Oral supplements containing ingredients such as L-proline, L-lysine, manganese, copper, zinc, quercetin, grape seed extract, and N-acetyl-D-glucosamine sulfate have been touted as potential wrinkle reducers. A supplement containing vitamin E, vitamin C, carotenoid, selenium, and proanthocyanidin showed the ability to decrease UV induction of MMPs.

Topical vitamin C prevents erythema following UV exposure. Studies have shown that vitamin C can upregulate collagen and tissue inhibitor of metalloproteinases (TIMP) synthesis as well as decrease wrinkles. Topical CoQ10 has been shown to reduce wrinkles through its antioxidant properties. α-Lipoic acid may have a role in the treatment of photoaging by reducing transcription factors, such as NF-κB, that affect the production of cytokines.

More details on interventional treatments are discussed elsewhere, but a brief overview is included here.

Botulinum toxin A inhibits neuromuscular transmission by blocking acetylcholine release. Cosmetically, botulinum relaxes the underlying musculature of the face, lessening the appearance of wrinkles. Understanding underlying anatomy is important for optimal outcome.

Soft tissue augmentation, or “fillers,” can partially offset age-associated subcutaneous atrophy. Maintenance is required every 6 to 12 months, depending on location, depth, and choice of filler. Immunogenicity can present a major drawback. Acellular dermal grafts from human cadavers show less immunogenicity than bovine collagen but have fallen out of favor since the development of newer labgenerated fillers. Both hyaluronic acid and calcium hydroxyapatite derivatives are less immunogenic, and calcium hydroxyapatite is also potentially more durable.

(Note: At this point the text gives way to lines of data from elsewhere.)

(** * Token-based session management of the task manager

    A shallow embedding of the session subsystem of the repository:

    - [backend/src/utils/auth.ts]        (module [Auth]): token codec and
      refresh-token store;
    - [backend/src/services/userService] (module [UserService]);
    - [backend/src/controllers/authController] (module [AuthController]):
      the [login], [refreshToken] and [logout] handlers;
    - [backend/src/middleware/auth.ts]   (module [Middleware]);
    - [frontend/src/lib/api.ts]          (module [Client]): cookie storage,
      request interceptor and the single-flight refresh.

    The libraries the code calls are modelled by what they document:
    [jsonwebtoken] as a symbolic signature scheme ([Jwt]), [bcrypt] by
    the key it reads from a password, [Date] by its time value and the
    offset of the host's time zone, Prisma as a table of rows with a
    unique key ([Prisma]), [js-cookie] as a jar of cookies with an expiry
    instant in whole seconds. *)

From Stdlib Require Import ZArith String List Bool Lia.
Import ListNotations.
Local Open Scope string_scope.
Local Open Scope Z_scope.

(** ** JavaScript values shared by the modules *)

(** An [Error] object: the handlers only look at [name] and [message];
    Prisma's known request errors also carry a [code]. *)
Record error : Type := mkError {
  name : string;
  message : string;
  code : string
}.

(** [String.prototype.includes]. *)
Fixpoint includes (needle hay : string) : bool :=
  if String.prefix needle hay then true
  else match hay with
       | EmptyString => false
       | String _ rest => includes needle rest
       end.

(** [x || fallback] on an optional string: [undefined] and the empty
    string are both falsy. *)
Definition or_else (x : option string) (fallback : string) : string :=
  match x with
  | Some s => if (s =? "")%string then fallback else s
  | None => fallback
  end.

(** ** jsonwebtoken *)
Module Jwt.

(** The claims of a token the code signs: [{ userId, type }] plus the
    [iat] and [exp] the library adds, both in whole seconds. *)
Record payload : Type := mkPayload {
  userId : string;
  type : string;
  iat : Z;
  exp : option Z
}.

(** A token string is either the HS256 serialisation of a payload under
    a secret, or some other text.  The serialisation is deterministic
    (there is no [jti] and no nonce) and is taken to be injective in the
    payload and the secret, so a signed token is represented by the pair
    it was made from. *)
Inductive token : Type :=
| Signed (p : payload) (secret : string)
| Text (s : string).

Definition opt_eqb (a b : option Z) : bool :=
  match a, b with
  | Some x, Some y => x =? y
  | None, None => true
  | _, _ => false
  end.

Definition payload_eqb (p q : payload) : bool :=
  (userId p =? userId q)%string && (type p =? type q)%string
  && (iat p =? iat q) && opt_eqb (exp p) (exp q).

Definition token_eqb (a b : token) : bool :=
  match a, b with
  | Signed p k, Signed q k' => payload_eqb p q && (k =? k')%string
  | Text s, Text s' => (s =? s')%string
  | _, _ => false
  end.

(** [token.length === 0] *)
Definition is_empty (t : token) : bool :=
  match t with
  | Text s => (s =? "")%string
  | Signed _ _ => false
  end.

(** [Math.floor(Date.now() / 1000)] *)
Definition clockTimestamp (now : Z) : Z := now / 1000.

(** [jwt.sign({ userId, type }, secret, { expiresIn })], [expiresIn] in
    seconds, called when the clock reads [now] milliseconds. *)
Definition sign (now : Z) (uid ty : string) (secret : string)
    (expiresIn : Z) : token :=
  let timestamp := clockTimestamp now in
  Signed {| userId := uid; type := ty; iat := timestamp;
            exp := Some (timestamp + expiresIn) |} secret.

Definition JsonWebTokenError (msg : string) : error :=
  {| name := "JsonWebTokenError"; message := msg; code := "" |}.

Definition TokenExpiredError : error :=
  {| name := "TokenExpiredError"; message := "jwt expired"; code := "" |}.

(** [jwt.verify(token, secret)]: the signature is checked first, then
    [exp] against the clock in seconds, with no tolerance. *)
Definition verify (now : Z) (t : token) (secret : string)
    : payload + error :=
  match t with
  | Text s =>
      if (s =? "")%string
      then inr (JsonWebTokenError "jwt must be provided")
      else inr (JsonWebTokenError "jwt malformed")
  | Signed p k =>
      if (k =? secret)%string then
        match exp p with
        | Some e =>
            if clockTimestamp now >=? e then inr TokenExpiredError
            else inl p
        | None => inl p
        end
      else inr (JsonWebTokenError "invalid signature")
  end.

End Jwt.

(** ** The process: clock, environment, database *)

(** The Prisma calls the session code makes. *)
Inductive prisma_op : Type :=
| RefreshToken_create
| RefreshToken_delete
| RefreshToken_findUnique
| RefreshToken_deleteMany
| User_findUnique.

Definition prisma_op_eqb (a b : prisma_op) : bool :=
  match a, b with
  | RefreshToken_create, RefreshToken_create
  | RefreshToken_delete, RefreshToken_delete
  | RefreshToken_findUnique, RefreshToken_findUnique
  | RefreshToken_deleteMany, RefreshToken_deleteMany
  | User_findUnique, User_findUnique => true
  | _, _ => false
  end.

(** A row of the [RefreshToken] table ([token] is [@unique]). *)
Record RefreshToken : Type := mkRefreshToken {
  token : Jwt.token;
  userId : string;
  expiresAt : Z
}.

(** *** bcrypt

    A password is given by its UTF-8 bytes.  bcrypt keys Blowfish with
    18 words, that is 72 bytes, which it reads cyclically from the
    password followed by its terminating NUL; a password of 72 bytes or
    more is cut to its first 72 bytes, and the terminator no longer
    counts. *)

(** [n] bytes read cyclically from [key], the reading being at [cur]. *)
Fixpoint key_stream (n : nat) (key cur : string) : string :=
  match n with
  | O => EmptyString
  | S n' =>
      match cur with
      | String c rest => String c (key_stream n' key rest)
      | EmptyString =>
          match key with
          | String c rest => String c (key_stream n' key rest)
          | EmptyString => EmptyString
          end
      end
  end.

Definition NUL : string := String Ascii.zero EmptyString.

A variety of resurfacing techniques have been used to improve the appearance of aged skin. Microdermabrasion exfoliates the superficial epidermis, and microablation uses low-frequency radiofrequency via an electrode. The goal of therapy is to injure the superficial epidermis enough to activate cytokines, MMPs, and type I procollagen mRNA and trigger a healing cascade. Effects tend to be short-lived. Other radiofrequency devices aim to improve cheek and neck laxity via heat generation. Adverse affects range from burning and erythema to subcutaneous atrophy.

Laser systems treat multiple age-associated changes such as mottled pigmentation, wrinkling, and dermal atrophy. Fractionated-delivery laser systems have fewer side effects. Care must be taken to avoid ablating the surface of a potentially malignant pigmented lesion, thus allowing a deeper component to proliferate undetected.